Comment by flohofwoe

2 years ago

> Well, not even that (struct returns ... nope).

C compilers actually pack small struct return values into registers:

https://godbolt.org/z/51q5se86s

It's just limited that on x86-64, GCC and Clang use up to two registers while MSVC only uses one.

Also, IMHO there is no such thing as a "C calling convention", there are many different calling conventions that are defined by the various runtime environments (usually the combination of CPU architecture and operating system). C compilers just must adhere to those CPU+OS calling conventions like any other language that wants to interact directly with the operating system.
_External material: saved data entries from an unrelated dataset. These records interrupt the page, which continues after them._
(** Marking and zeroing the block found in a bitmap block. *)
Lemma balloc_take f f1 H U k i b bi : in_tx f -> fs_ok f H -> (length H <= 2)%nat ->
  bmap_in (fsb f) U -> b mod BPB = 0 -> 0 <= b -> 0 <= bi < BPB -> b + bi < sb_size (fsb f) ->
  (forall x, 0 <= x < b + bi -> used (V f) (fsb f) x = true) -> used (V f) (fsb f) (b + bi) = false ->
  stepped f f1 ((i, BBLOCK b (fsb f)) :: H) (V f) U (Datatypes.S k) ->
  exists f2 f3 f4 f', St (supdate i (set_bit bi)) f1 = Ok tt f2 /\ St (slog_write i) f2 = Ok tt f3 /\
    St (sbrelse i) f3 = Ok tt f4 /\ bzero (sdev (fstore f)) (b + bi) f4 = Ok tt f' /\
    allocated f f' H U k (b + bi).
Proof.
  intros Htx Hok Hh HU Hmod Hb0 Hbi Hsz Hlow Hfree Hs1. pose proof (fo_layout _ _ Hok) as HL.
  assert (Hmodb : (b + bi) mod BPB = bi).
  { rewrite <- Z.add_mod_idemp_l, Hmod by done. apply Z.mod_small. lia. }
  assert (Hdiv : (b + bi) / BPB = b / BPB).
  { rewrite (Z.div_mod b BPB) at 1 by done. rewrite Hmod, Z.add_0_r, Z.mul_comm, Z.div_add_l by done.
    rewrite (Z.div_small bi) by done. lia. }
  assert (Ebb : BBLOCK (b + bi) (fsb f) = BBLOCK b (fsb f)).
  { rewrite !bblock_eq by (done || lia). by rewrite Hdiv. }
  assert (Hbm : is_bmap (fsb f) (BBLOCK b (fsb f))) by (apply bblock_bmap; [done|lia]).
  assert (Hdata : is_data (fsb f) (b + bi)).
  { split; [|lia]. destruct (Z.le_gt_cases (data_start (fsb f)) (b + bi)); [done|].
    rewrite (fo_meta _ _ Hok) in Hfree by lia. done. }
  destruct (fs_ok_bmap f H _ Hok Hbm) as (Hr & Hn & Hhome).
  pose proof Hs1 as [Hi1 He1 Ht1 Hv1 Hb1].
  destruct (run_write f1 H U (Datatypes.S k) i (BBLOCK b (fsb f)) (set_bit bi) (in_tx_ext _ _ He1 Htx) Hi1 Hb1 (HU _ Hbm))
    as (f2 & f3 & f4 & E2 & E3 & E4 & Hs4);
    [by apply (kp_home _ _ (ext_kept _ _ He1))|apply set_bit_block; eapply law_block, Hi1|].
  assert (Hs4' : stepped f f4 H (mark (V f) (fsb f) (b + bi)) U (Datatypes.S k)).
  { eapply stepped_view; [eapply stepped_trans; [exact Hs1|exact Hs4]|]. intros x. unfold mark. rewrite Hmodb, Ebb, Hv1.
    apply put_ext, Hv1. }
  assert (Hok4 : fs_ok f4 H).
  { apply (fs_ok_step f f4 H H _ _ _ Hok Hs4'); [|by left]. intros x Hx Hu.
    rewrite used_mark by (done || lia || by eapply fs_ok_block). by rewrite Hu, orb_true_r. }
  pose proof Hs4' as [Hi4 He4 Ht4 Hv4 Hb4].
  destruct (bzero_ok f4 H (b + bi :: U) k (b + bi) (in_tx_ext _ _ He4 Htx) Hok4 (budget_weaken _ _ _ _ Hb4)) as (f' & Ez & Hs');
    [by rewrite (ext_sb _ _ He4)| |done|apply list_elem_of_here|].
  { intros Hin. apply (fo_held _ _ Hok) in Hin as [_ Hin]. congruence. }
  exists f2, f3, f4, f'. rewrite <- (kp_dev _ _ (ext_kept _ _ He4)). unfold allocated. split_and!; try done; [apply Hdata..|].
  eapply stepped_view; [eapply stepped_trans; [exact Hs4'|exact Hs']|]. intros x. unfold alloc. by apply put_ext.
Qed.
IMHO the whole performance angle is a bit overblown though, for 'high frequency functions' the compiler should inline the function body anyway. And for situations where that's not possible (e.g. calling into DLLs), the DLL should expose an API that doesn't require such 'high frequency functions' in the first place.

> Also, IMHO there is no such thing as a "C calling convention", there are many different calling conventions [ ... ]

I did not say that. I said "C calling conventions" (plural). Rather aware of the fact that the devil is in the detail here ... heck, if you want it all, back in the bad old days, even the same compiler supported/used multiple ("fastcall" & Co, or on Win 3.x "pascal" for system interfaces, or the various ARM ABIs, ...).

  • Clang still has some alternative calling conventions via __attribute__((X)) for individual functions with a bunch of options[0], though none just extend the set of arguments passed via GPRs (closest seems to be preserve_none with 12 arguments passed by register, but it also unconditionally gets rid of all callee-saved registers; preserve_most is nice for rarely-taken paths, though until clang-17 it was broken on functions which returned things).